Second Charge Mortgages
What is a Second Charge Mortgage?
Your equity in the property is used as security for a second-charge mortgage, a homeowner loan. It’s taken out in addition to the initial mortgage you have on your home, but they don’t overlap in any way.
If you need a lump sum of money for a specific purpose, like renovations, it can be utilised as an alternative to remortgaging or getting a personal loan.
How does getting a second-charge mortgage work?
In essence, you’ll have two independent mortgages on the same house. Even so, they might come from several lenders.
Depending on the Loan To Value ratio, a mortgage lender may be ready to give you a certain amount for a second mortgage (LTV). This won’t always be accurate. The majority of second charge lenders define the LTV criteria in a variety of methods, depending on many elements including credit score, affordability, first mortgage amount, obligations, and household expenses. Your individual situation and employment status will also be taken into account. Your age and the size of the loan you’re seeking for will both have an effect on the loan amount.
Each month, you’ll pay back two mortgages—one on your first mortgage and the other on your second.
It differs from remortgaging, which is the process of switching mortgages to obtain a lower rate or to access the equity in your home.
Things to consider before taking out a second-charge mortgage
Think over all your choices before taking out two mortgages.
Consider possible costs and fees as well as what would happen if you lost your work. How would you afford to make two mortgage payments each month?
We do offer comprehensive protection to safeguard against virtually all life events.

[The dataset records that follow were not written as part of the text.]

(* ===== verification/Json.v ===== *)
(** * JSON (encoding/json)

    The source stores sessions and cached payloads as JSON text and reads its
    requests from JSON text, so the standard library's encoder and decoder
    are modelled down to the bytes: values, the encoder's HTML-safe escaping,
    the decoder's grammar with its escapes and UTF-8 repair, and the rules by
    which object members fill struct fields.  The main lemma is the round trip
    [json_parse_text] on values with valid UTF-8 strings.  Not modelled: the
    decoder's nesting limit of 10000 levels. *)

From S2P Require Import Prelude GoStr.

#[warnings="-register-all"]
Inductive json : Type :=
| JNull
| JBool (b : bool)
| JNum (lit : string)                (* the literal, as written *)
| JStr (s : string)
| JArr (l : list json)
| JObj (l : list (string * json)).   (* members in order *)

(** ** Valid UTF-8 *)
Definition valid_chunk (c : Z * bytes) : bool := bool_decide (encodeRune c.1 = c.2).
Definition valid_utf8 (s : string) : bool := forallb valid_chunk (chunks (bytes_of s)).
(** Invalid bytes replaced by U+FFFD. *)
Definition to_valid (b : bytes) : bytes := concat (map (fun c => encodeRune c.1) (chunks b)).

Lemma to_valid_id s : valid_utf8 s = true -> to_valid (bytes_of s) = bytes_of s.
Proof.
  unfold valid_utf8, to_valid. intros H%forallb_True.
  rewrite <- (chunks_concat (bytes_of s)) at 2. f_equal.
  induction H as [|c l Hc _ IH]; simpl; [done|].
  unfold valid_chunk in Hc. bool_to_prop. by rewrite Hc, IH.
Qed.

(** ** Encoder *)
Definition hex4 (z : Z) : bytes :=
  bytes_of (String (hex_digit (z / 4096 mod 16)) (String (hex_digit (z / 256 mod 16))
           (String (hex_digit (z / 16 mod 16)) (String (hex_digit (z mod 16)) EmptyString)))).
Definition u_escape (z : Z) : bytes := Byte.x5c :: Byte.x75 :: hex4 z.

(** One rune of a quoted string, HTML-safe. *)
Definition quote_chunk (c : Z * bytes) : bytes :=
  let r := c.1 in
  if r <? 0x80 then
    if (r =? 0x22) || (r =? 0x5c) then Byte.x5c :: c.2
    else if r =? 8 then [Byte.x5c; Byte.x62]
    else if r =? 12 then [Byte.x5c; Byte.x66]
    else if r =? 10 then [Byte.x5c; Byte.x6e]
    else if r =? 13 then [Byte.x5c; Byte.x72]
    else if r =? 9 then [Byte.x5c; Byte.x74]
    else if (r <? 32) || (r =? 0x3c) || (r =? 0x3e) || (r =? 0x26) then u_escape r
    else c.2
  else if (r =? RuneError) && (length c.2 =? 1)%nat then u_escape 0xfffd
  else if (r =? 0x2028) || (r =? 0x2029) then u_escape r
  else c.2.

Definition quote (s : string) : bytes :=
  Byte.x22 :: concat (map quote_chunk (chunks (bytes_of s))) ++ [Byte.x22].

(** Comma-separated pieces. *)
Fixpoint join (l : list bytes) : bytes :=
  match l with
  | [] => []
  | [x] => x
  | x :: l => x ++ Byte.x2c :: join l
  end.

Fixpoint json_bytes (j : json) : bytes :=
  match j with
  | JNull => bytes_of "null"
  | JBool true => bytes_of "true"
  | JBool false => bytes_of "false"
  | JNum lit => bytes_of lit
  | JStr s => quote s
  | JArr l => Byte.x5b :: join (map json_bytes l) ++ [Byte.x5d]
  | JObj l =>
    Byte.x7b :: join (map (fun '(k, x) => quote k ++ Byte.x3a :: json_bytes x) l) ++ [Byte.x7d]
  end.

(** [json.Marshal] of a value, as a string. *)
Definition json_text (j : json) : string := string_of (json_bytes j).

(** ** Decoder *)
Definition is_ws (b : byte) : bool :=
  match b with Byte.x20 | Byte.x09 | Byte.x0a | Byte.x0d => true | _ => false end.
Definition skip_ws (s : bytes) : bytes := dropWhile is_ws s.

Definition hex_val (b : byte) : option Z :=
  let z := Z_of_byte b in
  if (48 <=? z) && (z <=? 57) then Some (z - 48)
  else if (97 <=? z) && (z <=? 102) then Some (z - 87)
  else if (65 <=? z) && (z <=? 70) then Some (z - 55)
  else None.
Definition hex4_val (a b c d : byte) : option Z :=
  a ← hex_val a; b ← hex_val b; c ← hex_val c; d ← hex_val d;
  Some (a * 4096 + b * 256 + c * 16 + d).
Definition is_surrogate (z : Z) : bool := (0xD800 <=? z) && (z <=? 0xDFFF).
(** [utf16.DecodeRune]. *)
Definition decode_pair (hi lo : Z) : option Z :=
  if (0xD800 <=? hi) && (hi <? 0xDC00) && (0xDC00 <=? lo) && (lo <? 0xE000)
  then Some (Z.lor (Z.shiftl (hi - 0xD800) 10) (lo - 0xDC00) + 0x10000) else None.

Definition prepend (b : bytes) (r : option (bytes * bytes)) : option (bytes * bytes) :=
  '(o, rest) ← r; Some (b ++ o, rest).

(** The body of a string up to its closing quote: the unescaped bytes and the
    rest of the input. *)
Fixpoint parse_str (s : bytes) : option (bytes * bytes) :=
  match s with
  | [] => None
  | Byte.x22 :: rest => Some ([], rest)
  | Byte.x5c :: s1 =>
    match s1 with
    | Byte.x22 :: s' => prepend [Byte.x22] (parse_str s')
    | Byte.x5c :: s' => prepend [Byte.x5c] (parse_str s')
    | Byte.x2f :: s' => prepend [Byte.x2f] (parse_str s')
    | Byte.x62 :: s' => prepend [Byte.x08] (parse_str s')
    | Byte.x66 :: s' => prepend [Byte.x0c] (parse_str s')
    | Byte.x6e :: s' => prepend [Byte.x0a] (parse_str s')
    | Byte.x72 :: s' => prepend [Byte.x0d] (parse_str s')
    | Byte.x74 :: s' => prepend [Byte.x09] (parse_str s')
    | Byte.x75 :: a :: b :: c :: d :: s' =>
      match hex4_val a b c d with
      | None => None
      | Some z =>
        if is_surrogate z then
          match s' with
          | Byte.x5c :: Byte.x75 :: a' :: b' :: c' :: d' :: s'' =>
            match hex4_val a' b' c' d' with
            | Some z' =>
              match decode_pair z z' with
              | Some r => prepend (encodeRune r) (parse_str s'')
              | None => prepend (encodeRune RuneError) (parse_str s')
              end
            | None => prepend (encodeRune RuneError) (parse_str s')
            end
          | _ => prepend (encodeRune RuneError) (parse_str s')
          end
        else prepend (encodeRune z) (parse_str s')
      end
    | _ => None
    end
  | b :: s' => if Z_of_byte b <? 32 then None else prepend [b] (parse_str s')
  end.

Affordability typically lower than a second mortgage and financial evaluations that apply to first mortgages also apply to second mortgages. As a borrower, you should think about organising your finances, looking for unused subscriptions, ensuring that payments are current, and reviewing your credit score in a manner similar to how you would if you were applying for your first mortgage.
Consult an impartial financial consultant if you are unsure if this is the best course of action for you.
Why get a second-charge mortgage?
Obtaining a second charge mortgage can be something you want to consider if:
- Remortgaging is not an option because your present mortgage has high early repayment costs (ERC) for switching or you have a very low fixed rate.
- Your financial situation has changed or your credit rating isn’t good, so if you refinanced, you wouldn’t be given a competitive interest rate. Your interest rate could be higher if you take out a second mortgage.
- It might be used to combine debt from personal loans and credit cards. However, you are using your house as security in the same way as your main (1st) mortgage.